How Children Lead Us Inward

What a miracle our children are! With the amazing biology of birth aside, we revel in the awe of our newborns’ tiny toes, their first crooked smiles, their grasping fingers, their ability to mirror us . . . and be. As they grow, we chuckle about their fierce determination to get from Point A to Point B–in any way–from butt scooting, to crab crawling, to toddling. Then, they get older . . . and we get busier. But, do we remember to gaze in awe? Do we continue to step back and observe with admiration and wonder? Do we take the time to relish every stage of their lives and mark the many miracles that happen every day?

I am about to exit one stage of parenting and enter another, as my daughter plans her wedding. She looks radiant in the dress she’s chosen, whispers lovingly to her fiancé, and makes plans for a family of her own someday–the wondrous cycle of life resplendent before my eyes. As I return to stand-still awe, I’m inspired to reflect upon my journey of parenting Kaitlin and upon all that she and her brother have taught me.

I believe that parenting is a rudder that keeps us directed toward what really matters. If we steer with our children’s best interests in mind and heart–and thoughtfully engage in their everyday living without going on auto-pilot–our journey of parenting can lead to fulfillment, to finding meaning and purpose in our own lives. Truly, our children give us the chance to see the world anew, with fresh eyes, to embrace the ordinary and return to what Buddhists lovingly call, “the beginner’s mind.” Yes, if we watch and listen closely, our children remind us every day that there is a greater power beyond ourselves.

In exploring the theme of how our children can lead us inward, I was excited to hear about our featured book of the month. In Parenting as a Spiritual Journey: Deepening Ordinary and Extraordinary Events into Sacred Occasions Nancy Fuchs-Kreimer offers ample ideas of the lessons our kids teach us and how we can internalize those lessons and live more fully, more deeply, in a sacred space. For example, in her prologue, Rabbi Kreimer writes: “All the theology I’d studied would not help me raise my children. But it might work the other way. Raising children might help me learn something about God.”

Inspired by Rabbi Kreimer’s words and the beauty and transformative power of the stories in her book, I’ve compiled a short list of what Kaitlin and Jon, my children, have taught me—insights that have re-awakened my “beginners’ mind” and fostered my own spirituality:

DELIGHT IN SIMPLE LIVING
Children delight in simple pleasures. My kids and their friends would wait patiently in line to go on the zip line in our yard. Then they would zip through the trees in delight and do it all over and over and over again. They would pull me to the fruit and veggies growing in our gardens and eat raspberries one by one with glee.

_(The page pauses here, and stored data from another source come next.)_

(** * grabr: a shallow embedding of the selection-to-prompt pipeline

    The development follows the TypeScript sources: [serializable.ts],
    [dom.ts], [heuristics.ts], [prompt.ts] and the client/controller
    module.  JavaScript strings are sequences of UTF-16 code units,
    32-bit integer operators have their wrap-around written out, records
    that reach [JSON.stringify] are JSON-like value trees, and the
    asynchronous parts are small-step machines whose only freedom is the
    order in which pending promises settle.

    The first half of the file holds the definitions, the second half the
    lemmas and theorems about them. *)

From Stdlib Require Import ZArith QArith Qround Lia List String Ascii Bool.
From stdpp Require Import base list option numbers.
Import ListNotations.

#[local] Open Scope Z_scope.
#[local] Set Warnings "-register-all".

(** ** JavaScript values *)

Module JS.

(** A string is its sequence of UTF-16 code units ([charCodeAt]). *)
Definition jsstring := list Z.

(** ASCII literals of the sources. *)
Definition js (s : string) : jsstring :=
  map (fun a => Z.of_nat (nat_of_ascii a)) (list_ascii_of_string s).

Definition strcat (parts : list jsstring) : jsstring := concat parts.

(** [Array.prototype.join]. *)
Fixpoint join (sep : jsstring) (parts : list jsstring) : jsstring :=
  match parts with
  | [] => []
  | [p] => p
  | p :: rest => p ++ sep ++ join sep rest
  end.

(** [String.prototype.startsWith], [endsWith], [includes]. *)
Fixpoint startsWith (s pat : jsstring) : bool :=
  match pat, s with
  | [], _ => true
  | _ :: _, [] => false
  | p :: pat', c :: s' => (c =? p) && startsWith s' pat'
  end.

Definition endsWith (s pat : jsstring) : bool :=
  startsWith (rev s) (rev pat).

Fixpoint includes (s pat : jsstring) : bool :=
  startsWith s pat ||
  match s with
  | [] => false
  | _ :: s' => includes s' pat
  end.

(** [s.split(sep)] for a one-character separator: the pieces between
    separators, empty pieces included. *)
Fixpoint split_on (sep : Z) (s : jsstring) : list jsstring :=
  match s with
  | [] => [[]]
  | c :: s' =>
      if c =? sep then [] :: split_on sep s'
      else match split_on sep s' with
           | [] => [[c]]
           | piece :: pieces => (c :: piece) :: pieces
           end
  end.

(** *** Lower-casing

    [String.prototype.toLowerCase] reads the string as code points (a
    high surrogate followed by a low one is one code point), maps them
    by the default case conversion of the Unicode Character Database
    and writes the result back as code units.  The tables are those of
    Unicode 14.0.0: the simple lower-case mappings of UnicodeData.txt,
    the properties Case_Ignorable and Cased of
    DerivedCoreProperties.txt, and the two lower-case mappings of
    SpecialCasing.txt that hold in every locale: U+0130, and U+03A3 in
    the context Final_Sigma. *)

Definition isHighSurrogate (c : Z) : bool := (55296 <=? c) && (c <=? 56319).
Definition isLowSurrogate (c : Z) : bool := (56320 <=? c) && (c <=? 57343).

Fixpoint codePoints (s : jsstring) : list Z :=
  match s with
  | [] => []
  | c :: rest =>
      match rest with
      | d :: rest' =>
          if isHighSurrogate c && isLowSurrogate d
          then (65536 + (c - 55296) * 1024 + (d - 56320)) :: codePoints rest'
          else c :: codePoints rest
      | [] => [c]
      end
  end.

Definition codeUnits (cp : Z) : jsstring :=
  if cp <? 65536 then [cp]
  else [55296 + (cp - 65536) / 1024; 56320 + (cp - 65536) mod 1024].

(** The simple lower-case mappings, in runs: every [step]-th code point
    from [first] to [last] maps to the code point [delta] further on. *)
Definition LOWERCASE_MAPPING : list (Z * Z * Z * Z) :=
  [ (65, 90, 1, 32); (192, 214, 1, 32); (216, 222, 1, 32); (256, 302, 2, 1);
   (306, 310, 2, 1); (313, 327, 2, 1); (330, 374, 2, 1);
   (376, 376, 1, (-121)); (377, 381, 2, 1); (385, 385, 1, 210);
   (386, 388, 2, 1); (390, 390, 1, 206); (391, 391, 1, 1); (393, 394, 1, 205);
   (395, 395, 1, 1); (398, 398, 1, 79); (399, 399, 1, 202);
   (400, 400, 1, 203); (401, 401, 1, 1); (403, 403, 1, 205);
   (404, 404, 1, 207); (406, 406, 1, 211); (407, 407, 1, 209);
   (408, 408, 1, 1); (412, 412, 1, 211); (413, 413, 1, 213);
   (415, 415, 1, 214); (416, 420, 2, 1); (422, 422, 1, 218); (423, 423, 1, 1);
   (425, 425, 1, 218); (428, 428, 1, 1); (430, 430, 1, 218); (431, 431, 1, 1);
   (433, 434, 1, 217); (435, 437, 2, 1); (439, 439, 1, 219); (440, 440, 1, 1);
   (444, 444, 1, 1); (452, 452, 1, 2); (453, 453, 1, 1); (455, 455, 1, 2);
   (456, 456, 1, 1); (458, 458, 1, 2); (459, 475, 2, 1); (478, 494, 2, 1);
   (497, 497, 1, 2); (498, 500, 2, 1); (502, 502, 1, (-97));
   (503, 503, 1, (-56)); (504, 542, 2, 1); (544, 544, 1, (-130));
   (546, 562, 2, 1); (570, 570, 1, 10795); (571, 571, 1, 1);
   (573, 573, 1, (-163)); (574, 574, 1, 10792); (577, 577, 1, 1);
   (579, 579, 1, (-195)); (580, 580, 1, 69); (581, 581, 1, 71);
   (582, 590, 2, 1); (880, 882, 2, 1); (886, 886, 1, 1); (895, 895, 1, 116);
   (902, 902, 1, 38); (904, 906, 1, 37); (908, 908, 1, 64); (910, 911, 1, 63);
   (913, 929, 1, 32); (931, 939, 1, 32); (975, 975, 1, 8); (984, 1006, 2, 1);
   (1012, 1012, 1, (-60)); (1015, 1015, 1, 1); (1017, 1017, 1, (-7));
   (1018, 1018, 1, 1); (1021, 1023, 1, (-130)); (1024, 1039, 1, 80);
   (1040, 1071, 1, 32); (1120, 1152, 2, 1); (1162, 1214, 2, 1);
   (1216, 1216, 1, 15); (1217, 1229, 2, 1); (1232, 1326, 2, 1);
   (1329, 1366, 1, 48); (4256, 4293, 1, 7264); (4295, 4295, 1, 7264);
   (4301, 4301, 1, 7264); (5024, 5103, 1, 38864); (5104, 5109, 1, 8);
   (7312, 7354, 1, (-3008)); (7357, 7359, 1, (-3008)); (7680, 7828, 2, 1);
   (7838, 7838, 1, (-7615)); (7840, 7934, 2, 1); (7944, 7951, 1, (-8));
   (7960, 7965, 1, (-8)); (7976, 7983, 1, (-8)); (7992, 7999, 1, (-8));
   (8008, 8013, 1, (-8)); (8025, 8031, 2, (-8)); (8040, 8047, 1, (-8));
   (8072, 8079, 1, (-8)); (8088, 8095, 1, (-8)); (8104, 8111, 1, (-8));
   (8120, 8121, 1, (-8)); (8122, 8123, 1, (-74)); (8124, 8124, 1, (-9));
   (8136, 8139, 1, (-86)); (8140, 8140, 1, (-9)); (8152, 8153, 1, (-8));
   (8154, 8155, 1, (-100)); (8168, 8169, 1, (-8)); (8170, 8171, 1, (-112));
   (8172, 8172, 1, (-7)); (8184, 8185, 1, (-128)); (8186, 8187, 1, (-126));
   (8188, 8188, 1, (-9)); (8486, 8486, 1, (-7517)); (8490, 8490, 1, (-8383));
   (8491, 8491, 1, (-8262)); (8498, 8498, 1, 28); (8544, 8559, 1, 16);
   (8579, 8579, 1, 1); (9398, 9423, 1, 26); (11264, 11311, 1, 48);
   (11360, 11360, 1, 1); (11362, 11362, 1, (-10743));
   (11363, 11363, 1, (-3814)); (11364, 11364, 1, (-10727));
   (11367, 11371, 2, 1); (11373, 11373, 1, (-10780));
   (11374, 11374, 1, (-10749)); (11375, 11375, 1, (-10783));
   (11376, 11376, 1, (-10782)); (11378, 11378, 1, 1); (11381, 11381, 1, 1);
   (11390, 11391, 1, (-10815)); (11392, 11490, 2, 1); (11499, 11501, 2, 1);
   (11506, 11506, 1, 1); (42560, 42604, 2, 1); (42624, 42650, 2, 1);
   (42786, 42798, 2, 1); (42802, 42862, 2, 1); (42873, 42875, 2, 1);
   (42877, 42877, 1, (-35332)); (42878, 42886, 2, 1); (42891, 42891, 1, 1);
   (42893, 42893, 1, (-42280)); (42896, 42898, 2, 1); (42902, 42920, 2, 1);
   (42922, 42922, 1, (-42308)); (42923, 42923, 1, (-42319));
   (42924, 42924, 1, (-42315)); (42925, 42925, 1, (-42305));
   (42926, 42926, 1, (-42308)); (42928, 42928, 1, (-42258));
   (42929, 42929, 1, (-42282)); (42930, 42930, 1, (-42261));
   (42931, 42931, 1, 928); (42932, 42946, 2, 1); (42948, 42948, 1, (-48));
   (42949, 42949, 1, (-42307)); (42950, 42950, 1, (-35384));
   (42951, 42953, 2, 1); (42960, 42960, 1, 1); (42966, 42968, 2, 1);
   (42997, 42997, 1, 1); (65313, 65338, 1, 32); (66560, 66599, 1, 40);
   (66736, 66771, 1, 40); (66928, 66938, 1, 39); (66940, 66954, 1, 39);
   (66956, 66962, 1, 39); (66964, 66965, 1, 39); (68736, 68786, 1, 64);
   (71840, 71871, 1, 32); (93760, 93791, 1, 32); (125184, 125217, 1, 34)].

(** The code points with the property Case_Ignorable, in ranges. *)
Definition CASE_IGNORABLE : list (Z * Z) :=
  [ (39, 39); (46, 46); (58, 58); (94, 94); (96, 96); (168, 168); (173, 173);
   (175, 175); (180, 180); (183, 184); (688, 879); (884, 885); (890, 890);
   (900, 901); (903, 903); (1155, 1161); (1369, 1369); (1375, 1375);
   (1425, 1469); (1471, 1471); (1473, 1474); (1476, 1477); (1479, 1479);
   (1524, 1524); (1536, 1541); (1552, 1562); (1564, 1564); (1600, 1600);
   (1611, 1631); (1648, 1648); (1750, 1757); (1759, 1768); (1770, 1773);
   (1807, 1807); (1809, 1809); (1840, 1866); (1958, 1968); (2027, 2037);
   (2042, 2042); (2045, 2045); (2070, 2093); (2137, 2139); (2184, 2184);
   (2192, 2193); (2200, 2207); (2249, 2306); (2362, 2362); (2364, 2364);
   (2369, 2376); (2381, 2381); (2385, 2391); (2402, 2403); (2417, 2417);
   (2433, 2433); (2492, 2492); (2497, 2500); (2509, 2509); (2530, 2531);
   (2558, 2558); (2561, 2562); (2620, 2620); (2625, 2626); (2631, 2632);
   (2635, 2637); (2641, 2641); (2672, 2673); (2677, 2677); (2689, 2690);
   (2748, 2748); (2753, 2757); (2759, 2760); (2765, 2765); (2786, 2787);
   (2810, 2815); (2817, 2817); (2876, 2876); (2879, 2879); (2881, 2884);
   (2893, 2893); (2901, 2902); (2914, 2915); (2946, 2946); (3008, 3008);
   (3021, 3021); (3072, 3072); (3076, 3076); (3132, 3132); (3134, 3136);
   (3142, 3144); (3146, 3149); (3157, 3158); (3170, 3171); (3201, 3201);
   (3260, 3260); (3263, 3263); (3270, 3270); (3276, 3277); (3298, 3299);
   (3328, 3329); (3387, 3388); (3393, 3396); (3405, 3405); (3426, 3427);
   (3457, 3457); (3530, 3530); (3538, 3540); (3542, 3542); (3633, 3633);
   (3636, 3642); (3654, 3662); (3761, 3761); (3764, 3772); (3782, 3782);
   (3784, 3789); (3864, 3865); (3893, 3893); (3895, 3895); (3897, 3897);
   (3953, 3966); (3968, 3972); (3974, 3975); (3981, 3991); (3993, 4028);
   (4038, 4038); (4141, 4144); (4146, 4151); (4153, 4154); (4157, 4158);
   (4184, 4185); (4190, 4192); (4209, 4212); (4226, 4226); (4229, 4230);
   (4237, 4237); (4253, 4253); (4348, 4348); (4957, 4959); (5906, 5908);
   (5938, 5939); (5970, 5971); (6002, 6003); (6068, 6069); (6071, 6077);
   (6086, 6086); (6089, 6099); (6103, 6103); (6109, 6109); (6155, 6159);
   (6211, 6211); (6277, 6278); (6313, 6313); (6432, 6434); (6439, 6440);
   (6450, 6450); (6457, 6459); (6679, 6680); (6683, 6683); (6742, 6742);
   (6744, 6750); (6752, 6752); (6754, 6754); (6757, 6764); (6771, 6780);
   (6783, 6783); (6823, 6823); (6832, 6862); (6912, 6915); (6964, 6964);
   (6966, 6970); (6972, 6972); (6978, 6978); (7019, 7027); (7040, 7041);
   (7074, 7077); (7080, 7081); (7083, 7085); (7142, 7142); (7144, 7145);
   (7149, 7149); (7151, 7153); (7212, 7219); (7222, 7223); (7288, 7293);
   (7376, 7378); (7380, 7392); (7394, 7400); (7405, 7405); (7412, 7412);
   (7416, 7417); (7468, 7530); (7544, 7544); (7579, 7679); (8125, 8125);
   (8127, 8129); (8141, 8143); (8157, 8159); (8173, 8175); (8189, 8190);
   (8203, 8207); (8216, 8217); (8228, 8228); (8231, 8231); (8234, 8238);
   (8288, 8292); (8294, 8303); (8305, 8305); (8319, 8319); (8336, 8348);
   (8400, 8432); (11388, 11389); (11503, 11505); (11631, 11631);
   (11647, 11647); (11744, 11775); (11823, 11823); (12293, 12293);
   (12330, 12333); (12337, 12341); (12347, 12347); (12441, 12446);
   (12540, 12542); (40981, 40981); (42232, 42237); (42508, 42508);
   (42607, 42610); (42612, 42621); (42623, 42623); (42652, 42655);
   (42736, 42737); (42752, 42785); (42864, 42864); (42888, 42890);
   (42994, 42996); (43000, 43001); (43010, 43010); (43014, 43014);
   (43019, 43019); (43045, 43046); (43052, 43052); (43204, 43205);
   (43232, 43249); (43263, 43263); (43302, 43309); (43335, 43345);
   (43392, 43394); (43443, 43443); (43446, 43449); (43452, 43453);
   (43471, 43471); (43493, 43494); (43561, 43566); (43569, 43570);
   (43573, 43574); (43587, 43587); (43596, 43596); (43632, 43632);
   (43644, 43644); (43696, 43696); (43698, 43700); (43703, 43704);
   (43710, 43711); (43713, 43713); (43741, 43741); (43756, 43757);
   (43763, 43764); (43766, 43766); (43867, 43871); (43881, 43883);
   (44005, 44005); (44008, 44008); (44013, 44013); (64286, 64286);
   (64434, 64450); (65024, 65039); (65043, 65043); (65056, 65071);
   (65106, 65106); (65109, 65109); (65279, 65279); (65287, 65287);
   (65294, 65294); (65306, 65306); (65342, 65342); (65344, 65344);
   (65392, 65392); (65438, 65439); (65507, 65507); (65529, 65531);
   (66045, 66045); (66272, 66272); (66422, 66426); (67456, 67461);
   (67463, 67504); (67506, 67514); (68097, 68099); (68101, 68102);
   (68108, 68111); (68152, 68154); (68159, 68159); (68325, 68326);
   (68900, 68903); (69291, 69292); (69446, 69456); (69506, 69509);
   (69633, 69633); (69688, 69702); (69744, 69744); (69747, 69748);
   (69759, 69761); (69811, 69814); (69817, 69818); (69821, 69821);
   (69826, 69826); (69837, 69837); (69888, 69890); (69927, 69931);
   (69933, 69940); (70003, 70003); (70016, 70017); (70070, 70078);
   (70089, 70092); (70095, 70095); (70191, 70193); (70196, 70196);
   (70198, 70199); (70206, 70206); (70367, 70367); (70371, 70378);
   (70400, 70401); (70459, 70460); (70464, 70464); (70502, 70508);
   (70512, 70516); (70712, 70719); (70722, 70724); (70726, 70726);
   (70750, 70750); (70835, 70840); (70842, 70842); (70847, 70848);
   (70850, 70851); (71090, 71093); (71100, 71101); (71103, 71104);
   (71132, 71133); (71219, 71226); (71229, 71229); (71231, 71232);
   (71339, 71339); (71341, 71341); (71344, 71349); (71351, 71351);
   (71453, 71455); (71458, 71461); (71463, 71467); (71727, 71735);
   (71737, 71738); (71995, 71996); (71998, 71998); (72003, 72003);
   (72148, 72151); (72154, 72155); (72160, 72160); (72193, 72202);
   (72243, 72248); (72251, 72254); (72263, 72263); (72273, 72278);
   (72281, 72283); (72330, 72342); (72344, 72345); (72752, 72758);
   (72760, 72765); (72767, 72767); (72850, 72871); (72874, 72880);
   (72882, 72883); (72885, 72886); (73009, 73014); (73018, 73018);
   (73020, 73021); (73023, 73029); (73031, 73031); (73104, 73105);
   (73109, 73109); (73111, 73111); (73459, 73460); (78896, 78904);
   (92912, 92916); (92976, 92982); (92992, 92995); (94031, 94031);
   (94095, 94111); (94176, 94177); (94179, 94180); (110576, 110579);
   (110581, 110587); (110589, 110590); (113821, 113822); (113824, 113827);
   (118528, 118573); (118576, 118598); (119143, 119145); (119155, 119170);
   (119173, 119179); (119210, 119213); (119362, 119364); (121344, 121398);
   (121403, 121452); (121461, 121461); (121476, 121476); (121499, 121503);
   (121505, 121519); (122880, 122886); (122888, 122904); (122907, 122913);
   (122915, 122916); (122918, 122922); (123184, 123197); (123566, 123566);
   (123628, 123631); (125136, 125142); (125252, 125259); (127995, 127999);
   (917505, 917505); (917536, 917631); (917760, 917999)].
(** X18.  The readers of the pull information on a prim.  They only
    read.  They stand on the one reader of the stored string: a prim
    whose value under [kPullPrimMetadataKey] is no string, or the empty
    string, is not pulled for any of them, and [usdToMaya] has no path
    for it.  The reader that resolves the string to a Dag path answers
    with valid Dag paths only. *)
Theorem pull_information_readers {E : Type} (O : Oracle E)
  (ufePath : UfePath) (w : World E) :
  let prim := answer O (QUfePathToPrim ufePath) (ext w) in
  (snd (exec O (readPullInformation prim) w) = w
   /\ snd (exec O (readPullInformationItem prim) w) = w
   /\ snd (exec O (readPullInformationDagPath ufePath) w) = w)
  /\ (fst (exec O (readPullInformation prim) w) = None ->
      fst (exec O (readPullInformationItem prim) w) = false
      /\ fst (exec O (readPullInformationDagPath ufePath) w) = None
      /\ fst (exec O (usdToMaya ufePath) w) = [])
  /\ (forall dagPath,
        fst (exec O (readPullInformationDagPath ufePath) w) = Some dagPath ->
        dagValid dagPath = true
        /\ exists dagPathStr,
             fst (exec O (readPullInformation prim) w) = Some dagPathStr
             /\ dagPath = answer O (QNameToDagPath dagPathStr) (ext w)).
Proof.
  intro prim.
  assert (Hsame : snd (exec O (readPullInformation prim) w) = w).
  { apply Obeys_quiet_same. apply readPullInformation_obeys. reflexivity. }
  split; [ | split ].
  - split; [ exact Hsame | ]. split.
    + apply Obeys_quiet_same. unfold readPullInformationItem. obeys.
    + apply Obeys_quiet_same. unfold readPullInformationDagPath. obeys.
  - intro Hnone. split; [ | split ].
    + unfold readPullInformationItem. rewrite exec_bind, Hsame, Hnone.
      reflexivity.
    + unfold readPullInformationDagPath.
      rewrite exec_bind, exec_query. cbn [fst snd]. fold prim.
      rewrite exec_bind, Hsame, Hnone. reflexivity.
    + unfold usdToMaya. rewrite exec_bind, exec_query. cbn [fst snd].
      fold prim. destruct (negb (primValid prim)); [ reflexivity | ].
      rewrite exec_bind, Hsame, Hnone. reflexivity.
  - intros dagPath. unfold readPullInformationDagPath.
    rewrite exec_bind, exec_query. cbn [fst snd]. fold prim.
    rewrite exec_bind, Hsame.
    destruct (fst (exec O (readPullInformation prim) w)) as [dagPathStr |];
      [ | discriminate ].
    rewrite exec_bind, exec_query. cbn [fst snd exec].
    destruct (dagValid (answer O (QNameToDagPath dagPathStr) (ext w)))
      eqn:Hvalid; [ | discriminate ].
    intro Hsome. injection Hsome as <-. split; [ exact Hvalid | ].
    exists dagPathStr. split; reflexivity.
Qed.

(** X23.  [pullCustomize] on a batch that goes through: when it returns
    true, [editAsMaya] was called on the updater of every pair, in the
    order of the batch, each updater made for the node and the path of
    its pair; none of the calls failed, and the manager's state is what
    it was. *)
Theorem pullCustomize_all_succeed {E : Type} (O : Oracle E)
  (batch : list (MDagPath * UfePath)) (context : UsdMayaPrimUpdaterContext)
  (w : World E) :
  fst (exec O (customizeBatch batch context) w) = true ->
  let evs := eventsSince w (snd (exec O (customizeBatch batch context) w)) in
  map madeFor (flat_map editedBy evs) = map pairOf batch
  /\ existsb failedEdit evs = false
  /\ mgr (snd (exec O (customizeBatch batch context) w)) = mgr w.
Proof.
  intros Hok evs. split; [ | split ].
  - apply customizeBatch_all. exact Hok.
  - pose proof (pullCustomizeLoop_runsWith O (map fst batch) (map snd batch)
                  context w Hok) as Hgood.
    unfold evs, customizeBatch, pullCustomize. cbn [fst snd].
    destruct (existsb failedEdit _) eqn:Hex; [ | reflexivity ].
    apply existsb_exists in Hex. destruct Hex as (ev & Hin & Hev).
    rewrite forallb_forall in Hgood. specialize (Hgood ev Hin).
    rewrite Hev in Hgood. discriminate Hgood.
  - apply (Obeys_mgr_same O fp_pullCustomize).
    + unfold customizeBatch. apply pullCustomize_obeys. reflexivity.
    + reflexivity.
Qed.

(** Two imported nodes, with updaters that accept the edit. *)
Lemma pullCustomize_all_succeed_witness :
  let O := Demo.oracle Demo.refusingB in
  let batch := [Demo.imported 2 "A"; Demo.imported 4 "C"] in
  let evs :=
    eventsSince Demo.start
      (snd (exec O (customizeBatch batch Demo.boxContext) Demo.start)) in
  map madeFor (flat_map editedBy evs) = map pairOf batch
  /\ existsb failedEdit evs = false.
Proof.
  intros O batch evs.
  destruct (pullCustomize_all_succeed O batch Demo.boxContext Demo.start
              eq_refl) as (Hall & Hgood & _).
  split; [ exact Hall | exact Hgood ].
Defined.

(** X20.  [pushExport] makes two calls: it creates a stage in memory and
    runs the export job on the layer of that stage.  The stage and the
    layer are in what it returns whether or not the job succeeded; the
    root path is the one the job reports when it succeeded and the empty
    path when it failed, and only a job that succeeded leaves a map from
    USD paths to Dag paths. *)
Theorem pushExport_two_calls {E : Type} (O : Oracle E)
  (ufePulledPath : UfePath) (mayaObject : MObject)
  (context : UsdMayaPrimUpdaterContext) (w : World E) :
  let r := exec O (pushExport ufePulledPath mayaObject context) w in
  exists made res dagPath,
    eventsSince w (snd r)
    = [EvCall EInMemoryStage made;
       EvCall (EWriteJobWrite (ctxUserArgs context) dagPath (snd made)) res]
    /\ srcStageOf (fst r) = fst made
    /\ srcLayerOf (fst r) = snd made
    /\ srcRootPathOf (fst r)
       = (if writeSuccess res then writtenRootPath res else SdfEmpty)
    /\ isNone (srcPathMapOf (fst r)) = negb (writeSuccess res)
    /\ mgr (snd r) = mgr w.
Proof.
  intro r. unfold r, pushExport. clear r.
  cbn [bind call query exec]. unfold afterCall.
  destruct (perform O EInMemoryStage (ext w))
    as [[e1 [srcStage srcLayer]] ns1].
  cbn [bind call query exec ext]. unfold afterCall. cbn [ext].
  destruct (perform O (EWriteJobWrite _ _ _) e1) as [[e2 res] ns2].
  exists (srcStage, srcLayer), res, (answer O (QGetPath mayaObject) e1).
  destruct (writeSuccess res); cbn [negb exec fst snd]; unfold eventsSince;
    cbn [trace mgr]; rewrite <- app_assoc, skipn_app, skipn_all, Nat.sub_diag;
    repeat split.
Qed.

Kids laugh so easily and unabashedly that my heart soars just being around children, anybody’s children. They can remind us that delighting in simple pleasures just might free us from working so hard to buy “stuff” to give us pleasure! This story provides a stark example of how valuing simple living might look:

Maryjo and Marcos dedicated the weekend to the kids–taking them from the children’s museum, to the indoor swim park, to a movie, and out for pizza. When Maryjo asked her son what he liked best about the weekend, he responded, “Sweeping out the garage with dad.”

DANCE IN THE MOMENT
Kids live in the moment naturally. As we grow up, we “learn” to plan for the future and build on the past, being told that being prepared and looking ahead will “get you ahead.” But there’s glory in “dancing in the moment.“

I was “forced” into “the moment” during my kids’ teen years, when my previously “effective” parenting strategies no longer worked. The biologic drive for individuation in those little darlings manifested daily with a new challenge: May I sleep-over with boys there? May I go to a rock concert? May I go camping with my friends? I learned quickly that simply saying “No” was not only ineffective, but it also seemed to instigate even more intensity and conflict. So I learned to embrace the present situation, make the best decision I could at the particular moment, stay connected with my kids, and enjoy the dance.

The big question is: How can we dance to a win-win place? I’m still working on dancing in the moment and not dwelling in the past nor planning stridently for the future. Living in the moment—and enjoying it without fear—takes a lot of faith.

TRUST
Having faith that living simply in the moment will lead to a rich life takes trust–in others, in ourselves, in a power bigger that all of us. And children can teach us about that trust! They trust us from the get-go, following our every move, watching us for signs of what is right and wrong, how to behave in certain situations, when to laugh, when to cry. Hopefully, we live up to the trust and offer our best selves as their role models. Hopefully, too, we learn to trust them to find their own inner wisdom and to use it.

LOVE
Ultimately, however, what matters most is love. Our children help us to witness and experience unconditional love. Even through the challenging, careless, risky, crazy things kids do, we still love them. I see this as divine intervention–our blessed children leading us on the path to a meaningful, righteous, sacred life.